El Barça y Messi se divierten y golean al Alavés (5-1) antes de recibir al PSG

Doblete del argentino el día que iguala a Xavi como el azulgrana con más partidos de Liga: 505

Messi celebra uno de los dos goles que marcó al Alavés
Messi celebra uno de los dos goles que marcó al AlavésJoan MonfortAP

Ronald Koeman recurrió a las rotaciones en el partido contra el Alavés porque el martes espera el PSG, que es una incógnita para el Barça: está en un buen momento el equipo azulgrana, pero en plena reconstrucción y con muchos jóvenes, su rendimiento en la Champions, que ha sido su talón de Aquiles los últimos años, está por ver. No se sabe si le va a dar. Esta vez no se cuenta mucho con el equipo catalán, por mucho que tenga a Messi enchufado y alegre, como volvió a demostrar en otra noche en la que el funcionamiento general sí... pero con alguna duda.

Hizo cambios Koeman, pero el argentino no estuvo entre ellos. Oportunidad para Riqui Puig e Ilaix en el medio, Júnior en la izquierda para dar un respiro a Jordi Alba, y Trincao por Dembélé. Pero el capitán, al campo en un día en el que hizo más historia en su club: era su partido 505 de Liga, con lo que iguala a Xavi como el jugador del Barça con más participaciones en el campeonato doméstico. En breve lo superará, como dentro de nada batirá también el registro si se tienen en cuenta todas las competiciones: a 767 duelos llegó el centrocampista y por 759 va el delantero. Si no se lesiona, estas marcas las va a batir en el que quizá sea su último año... O no.

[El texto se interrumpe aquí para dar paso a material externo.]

(** C4, as stated, fails for the dressing room: 5 units of item 1 are
    stored, and withdrawing 0 of them throws a validation exception
    although 0 is not negative. *)
Lemma camarim_removerItem_zero_contraexemplo :
  Camarim.itens camarim_exemplo !! 1
    = Some (Camarim.mkItemCamarim 1 "Toalha" 5)
  /\ Camarim.removerItem 1 0 camarim_exemplo =
       Lanca (ValidacaoException "Quantidade deve ser maior que zero")
         camarim_exemplo
  /\ ~ (lanca_classe c_Validacao (Camarim.removerItem 1 0 camarim_exemplo)
        <-> 0 < 0).
Proof.
  split; [reflexivity|]. split; [vm_compute; reflexivity|].
  intros [H _]. assert (0 < 0) as Hfalso; [|lia].
  apply H. vm_compute. reflexivity.
Qed.

(** C5. When the item is present and the requested quantity exceeds the
    stored one, the stock's [removerItem] throws
    [EstoqueInsuficienteException] and the dressing room's [removerItem]
    throws its [CamarimException] for an insufficient quantity; in both
    cases the object is left exactly as it was. (The hypotheses on the
    ledger hold of every stock and dressing room a program can build:
    [estoque_alcancavel_sem_negativos], [camarim_alcancavel_positivo].) *)
Theorem removerItem_insuficiente_atomico :
  (forall (e : Estoque.Estoque) itemId item q,
      estoque_sem_negativos e ->
      Estoque.itens e !! itemId = Some item ->
      Estoque.quantidade item < q ->
      Estoque.removerItem itemId q e =
        Lanca (EstoqueInsuficienteException
                 ("Quantidade insuficiente. Disponível: "
                    +:+ to_string (Estoque.quantidade item)
                    +:+ ", Solicitado: " +:+ to_string q)) e)
  /\ (forall (c : Camarim.Camarim) itemId item q,
      camarim_positivo c ->
      Camarim.itens c !! itemId = Some item ->
      Camarim.quantidade item < q ->
      Camarim.removerItem itemId q c =
        Lanca (CamarimException "Quantidade insuficiente no camarim") c).
Proof.
  split.
  - intros e itemId item q Hinv Hitem Hins.
    pose proof (Hinv _ _ Hitem) as Hpos. simpl in Hpos.
    apply (estoque_removerItem_insuficiente e itemId item q Hitem); lia.
  - intros c itemId item q Hinv Hitem Hins.
    pose proof (Hinv _ _ Hitem) as Hpos. simpl in Hpos.
    apply (camarim_removerItem_insuficiente c itemId item q Hitem); lia.
Qed.

Lemma removerItem_insuficiente_atomico_witness :
  Estoque.removerItem 1 11 estoque_exemplo =
    Lanca (EstoqueInsuficienteException
             "Quantidade insuficiente. Disponível: 10, Solicitado: 11")
      estoque_exemplo
  /\ Camarim.removerItem 1 6 camarim_exemplo =
       Lanca (CamarimException "Quantidade insuficiente no camarim")
         camarim_exemplo.
Proof.
  split.
  - apply (proj1 removerItem_insuficiente_atomico estoque_exemplo 1
             (Estoque.mkItemEstoque 1 "Toalha" 10) 11
             estoque_exemplo_sem_negativos);
      [reflexivity | simpl; lia].
  - apply (proj2 removerItem_insuficiente_atomico camarim_exemplo 1
             (Camarim.mkItemCamarim 1 "Toalha" 5) 6
             camarim_exemplo_positivo);
      [reflexivity | simpl; lia].
Defined.

(** C6. Withdrawing exactly the stored quantity of a present item
    succeeds, in the stock and in a dressing room, and afterwards the
    ledger has no record for that item. (The hypotheses on the ledger hold
    of every stock and dressing room a program can build:
    [estoque_alcancavel_sem_negativos], [camarim_alcancavel_positivo].) *)
Theorem removerItem_tudo_apaga_registro :
  (forall (e : Estoque.Estoque) itemId item,
      estoque_sem_negativos e ->
      Estoque.itens e !! itemId = Some item ->
      exists e',
        Estoque.removerItem itemId (Estoque.quantidade item) e
          = Retorna true e'
        /\ Estoque.itens e' !! itemId = None)
  /\ (forall (c : Camarim.Camarim) itemId item,
      camarim_positivo c ->
      Camarim.itens c !! itemId = Some item ->
      exists c',
        Camarim.removerItem itemId (Camarim.quantidade item) c
          = Retorna true c'
        /\ Camarim.itens c' !! itemId = None).
Proof.
  split.
  - intros e itemId item Hinv Hitem.
    pose proof (Hinv _ _ Hitem) as Hpos. simpl in Hpos.
    eexists. split.
    + apply (estoque_removerItem_estado e itemId item _ Hitem). lia.
    + rewrite Z.sub_diag. simpl. apply lookup_delete_eq.
  - intros c itemId item Hinv Hitem.
    pose proof (Hinv _ _ Hitem) as Hpos. simpl in Hpos.
    eexists. split.
    + apply (camarim_removerItem_estado c itemId item _ Hitem). lia.
    + rewrite Z.sub_diag. simpl. apply lookup_delete_eq.
Qed.

Lemma removerItem_tudo_apaga_registro_witness :
  (exists e',
      Estoque.removerItem 1 10 estoque_exemplo = Retorna true e'
      /\ Estoque.itens e' !! 1 = None)
  /\ (exists c',
      Camarim.removerItem 1 5 camarim_exemplo = Retorna true c'
      /\ Camarim.itens c' !! 1 = None).
Proof.
  split.
  - apply (proj1 removerItem_tudo_apaga_registro estoque_exemplo 1
             (Estoque.mkItemEstoque 1 "Toalha" 10)
             estoque_exemplo_sem_negativos).
    reflexivity.
  - apply (proj2 removerItem_tudo_apaga_registro camarim_exemplo 1
             (Camarim.mkItemCamarim 1 "Toalha" 5)
             camarim_exemplo_positivo).
    reflexivity.
Defined.

End Retiradas.

(** ** Creating entities with a foreign-key id *)

Section Criacao.

Lemma camarins_cadastrar_estado (g : Camarim.GerenciadorCamarins)
    (nome : string) (artistaId : Z) :
  nome <> "" ->
  Camarim.proximoId g + 1 <= CppInt.INT_MAX ->
  CppInt.INT_MIN <= Camarim.proximoId g + 1 ->
  Camarim.cadastrar nome artistaId g =
  Retorna (Camarim.proximoId g)
    (Camarim.mkGerenciadorCamarins
       (Camarim.camarins g
          ++ [Camarim.novo (Camarim.proximoId g) nome artistaId])
       (Camarim.proximoId g + 1)).
Proof.
  intros Hnome Hmax Hmin. unfold Camarim.cadastrar. desdobra.
  rewrite (empty_false _ Hnome). simpl.
  rewrite add_representavel by lia. reflexivity.
Qed.

Lemma artistas_cadastrar_estado (g : Artista.GerenciadorArtistas)
    (nome : string) (camarimId : Z) :
  nome <> "" -> 0 <= camarimId ->
  Artista.proximoId g + 1 <= CppInt.INT_MAX ->
  CppInt.INT_MIN <= Artista.proximoId g + 1 ->
  Artista.cadastrar nome camarimId g =
  Retorna (Artista.proximoId g)
    (Artista.mkGerenciadorArtistas
       (Artista.artistas g
          ++ [Artista.mkArtista (Artista.proximoId g) nome camarimId])
       (Artista.proximoId g + 1)).
Proof.
  intros Hnome Hfk Hmax Hmin. unfold Artista.cadastrar. desdobra.
  rewrite (empty_false _ Hnome). guarda.
  rewrite add_representavel by lia. reflexivity.
Qed.

Lemma pedidos_criar_estado (g : Pedido.GerenciadorPedidos)
    (camarimId : Z) (nomeArtista : string) :
  nomeArtista <> "" -> 0 <= camarimId ->
  Pedido.proximoId g + 1 <= CppInt.INT_MAX ->
  CppInt.INT_MIN <= Pedido.proximoId g + 1 ->
  Pedido.criar camarimId nomeArtista g =
  Retorna (Pedido.proximoId g)
    (Pedido.mkGerenciadorPedidos
       (Pedido.pedidos g
          ++ [Pedido.novo (Pedido.proximoId g) camarimId nomeArtista])
       (Pedido.proximoId g + 1)).
Proof.
  intros Hnome Hfk Hmax Hmin. unfold Pedido.criar. desdobra. guarda.
  rewrite (empty_false _ Hnome). simpl.
  rewrite add_representavel by lia. reflexivity.
Qed.

Lemma artistas_cadastrar_fk_negativa (g : Artista.GerenciadorArtistas)
    (nome : string) (camarimId : Z) :
  camarimId < 0 ->
  exists e, Artista.cadastrar nome camarimId g = Lanca e g
            /\ tipo e = c_Validacao.
Proof.
  intros Hfk. unfold Artista.cadastrar. desdobra.
  destruct (empty nome); simpl.
  - eexists. split; reflexivity.
  - guarda. eexists. split; reflexivity.
Qed.

Lemma pedidos_criar_fk_negativa (g : Pedido.GerenciadorPedidos)
    (camarimId : Z) (nomeArtista : string) :
  camarimId < 0 ->
  Pedido.criar camarimId nomeArtista g =
    Lanca (ValidacaoException "ID do camarim inválido") g.
Proof.
  intros Hfk. unfold Pedido.criar. desdobra. guarda. reflexivity.
Qed.

(** C3, as amended. [GerenciadorArtistas::cadastrar] and
    [GerenciadorPedidos::criar] called with a negative foreign-key id throw
    a validation exception and leave the manager (vector and counter) as it
    was. With a non-empty name and a non-negative foreign-key id each of the
    three create operations gives the new entity the current [proximoId],
    appends it, increments the counter and returns the id it assigned;
    [GerenciadorCamarins::cadastrar] does so for every [artistaId], since it
    checks the name only. (The counter is below [INT_MAX], so that
    [proximoId++] is defined.) *)
Theorem criar_com_chave_estrangeira :
  (forall (g : Artista.GerenciadorArtistas) nome camarimId,
      camarimId < 0 ->
      exists e, Artista.cadastrar nome camarimId g = Lanca e g
                /\ tipo e = c_Validacao)
  /\ (forall (g : Pedido.GerenciadorPedidos) camarimId nomeArtista,
      camarimId < 0 ->
      exists e, Pedido.criar camarimId nomeArtista g = Lanca e g
                /\ tipo e = c_Validacao)
  /\ (forall (g : Artista.GerenciadorArtistas) nome camarimId,
      nome <> "" -> 0 <= camarimId ->
      CppInt.INT_MIN <= Artista.proximoId g < CppInt.INT_MAX ->
      Artista.cadastrar nome camarimId g =
      Retorna (Artista.proximoId g)
        (Artista.mkGerenciadorArtistas
           (Artista.artistas g
              ++ [Artista.mkArtista (Artista.proximoId g) nome camarimId])
           (Artista.proximoId g + 1)))
  /\ (forall (g : Pedido.GerenciadorPedidos) camarimId nomeArtista,
      nomeArtista <> "" -> 0 <= camarimId ->
      CppInt.INT_MIN <= Pedido.proximoId g < CppInt.INT_MAX ->
      Pedido.criar camarimId nomeArtista g =
      Retorna (Pedido.proximoId g)
        (Pedido.mkGerenciadorPedidos
           (Pedido.pedidos g
              ++ [Pedido.novo (Pedido.proximoId g) camarimId nomeArtista])
           (Pedido.proximoId g + 1)))
  /\ (forall (g : Camarim.GerenciadorCamarins) nome artistaId,
      nome <> "" ->
      CppInt.INT_MIN <= Camarim.proximoId g < CppInt.INT_MAX ->
      Camarim.cadastrar nome artistaId g =
      Retorna (Camarim.proximoId g)
        (Camarim.mkGerenciadorCamarins
           (Camarim.camarins g
              ++ [Camarim.novo (Camarim.proximoId g) nome artistaId])
           (Camarim.proximoId g + 1))).
Proof.
  split; [|split; [|split; [|split]]].
  - intros g nome camarimId Hfk.
    apply artistas_cadastrar_fk_negativa. assumption.
  - intros g camarimId nomeArtista Hfk. eexists. split.
    + apply pedidos_criar_fk_negativa. assumption.
    + reflexivity.
  - intros g nome camarimId Hnome Hfk Hprox.
    apply artistas_cadastrar_estado; solve [assumption | lia].
  - intros g camarimId nomeArtista Hnome Hfk Hprox.
    apply pedidos_criar_estado; solve [assumption | lia].
  - intros g nome artistaId Hnome Hprox.
    apply camarins_cadastrar_estado; solve [assumption | lia].
Qed.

El caso es que Leo celebró un partido así con goles y mucho más ante el meritorio Alavés. El equipo de Abelardo se estaba defendiendo bien tras unos minutos en los que necesitó acoplarse. Salió con hambre el Barça y Griezmann falló una oportunidad que ni él mismo se creyó. Pero con el paso del tiempo la situación fue cambiando. Estaba muy recogido y juntito el conjunto vasco y a los chicos de Koeman les costaba acercarse al área. No es que sufrieran mucho en defensa, sólo con alguna tímida contra, pero tampoco encontraban el camino. Sin Alba por la izquierda los catalanes pierden sorpresa, y sin Dembélé, regate. Trincao lo intenta, pero no es lo mismo, aunque el portugués al menos sí está fino con el gol. El que desbordó fue Mingueza, muy bien, y la jugada siguió para que el joven extremo luso marcara por segunda jornada consecutiva. La acción llegó después de un rato muy largo en el que apenas pasó nada trascendente.

Ponerse por delante cambió la perspectiva azulgrana. Ya no tenía que agobiarse buscando la meta de Pacheco, sólo aprovechar lo que le llegara. La primera de Messi la anuló el VAR por fuera de juego de Griezmann, pero a la segunda, el capitán logró controlar y girarse con espacios: un quiebro, un tiro más ajustado imposible y la pelota que se fue para adentro antes del descanso.

Todavía faltaba el error habitual, esta vez del joven Ilaix, que regaló un pase a Rioja para que pusiera el 2-1 e incertidumbre. Koeman, por si acaso, sacó a Pedri, y con todos juntos el Barça atacó mucho y bien. Se desató en un tramo final fantástico. Marcó Trincao el segundo, Messi sumó también su doblete con un tiro a la escuadra espectacular y corrió y pasó; Griezmann asistió a Júnior, el equipo siguió presionando... La Champions espera y Leo parece con ganas.